Stored data entries
>>>

Lemma iget_scan_spec l dev inum : ∀ o empty,
  match iget_scan l dev inum o empty with
  | inl j => ∃ k ip, j = (o + k)%nat ∧ l !! k = Some ip ∧ holds dev inum ip = true
  | inr r => Forall (λ ip, holds dev inum ip = false) l ∧
      match empty with
      | Some e => r = Some e
      | None => match r with
                | Some j => ∃ k ip, j = (o + k)%nat ∧ l !! k = Some ip ∧ i_ref ip = 0
                | None => Forall (λ ip, i_ref ip ≠ 0) l
                end
      end
  end.
Proof.
  induction l as [|ip l IH]; intros o empty; [simpl; split; [constructor|by destruct empty]|]. cbn [iget_scan]. fold (holds dev inum ip).
  destruct (holds dev inum ip) eqn:Eh; [by exists 0%nat, ip; rewrite Nat.add_0_r|].
  set (e := match empty with None => if i_ref ip =? 0 then Some o else None | Some _ => empty end). specialize (IH (S o) e).
  destruct (iget_scan l dev inum (S o) e) as [j|r].
  - destruct IH as (k&x&->&Hk&Hx). exists (S k), x. split_and!; [lia|done|done].
  - destruct IH as [Hf Hr]. split; [by constructor|]. rw /e in Hr. destruct empty as [e0|]; [done|].
    destruct (Z.eqb_spec (i_ref ip) 0) as [E|Hne].
    + subst r. exists 0%nat, ip. by rewrite Nat.add_0_r.
    + destruct r as [j|]; [|by constructor]. destruct Hr as (k&x&->&Hk&Hx). exists (S k), x. split_and!; [lia|done|done].
Qed.

(** At most one entry in use for an inode. *)
Definition icache_ok (l : list inode) : Prop :=
  ∀ j k a b, l !! j = Some a → l !! k = Some b → 0 < i_ref a → 0 < i_ref b → i_dev a = i_dev b → i_inum a = i_inum b → j = k.

(** What [iget] makes of entry [j]. *)
Definition got (l : list inode) (dev inum : Z) (j : nat) (ip' : inode) : Prop :=
  ∃ ip, l !! j = Some ip ∧ i_dev ip' = dev ∧ i_inum ip' = inum ∧ i_lock ip' = i_lock ip ∧
    (holds dev inum ip = true ∧ ip' = set_ref (s32 (i_ref ip + 1)) ip ∨
     Forall (λ x, holds dev inum x = false) l ∧ i_ref ip = 0 ∧ ip' = claim dev inum ip).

<<<

DESCRIPTION OF THE TASK:
Within the data above, determine the number of lines that contain the word "Prop"; write only that number.

YOUR SOLUTION:
2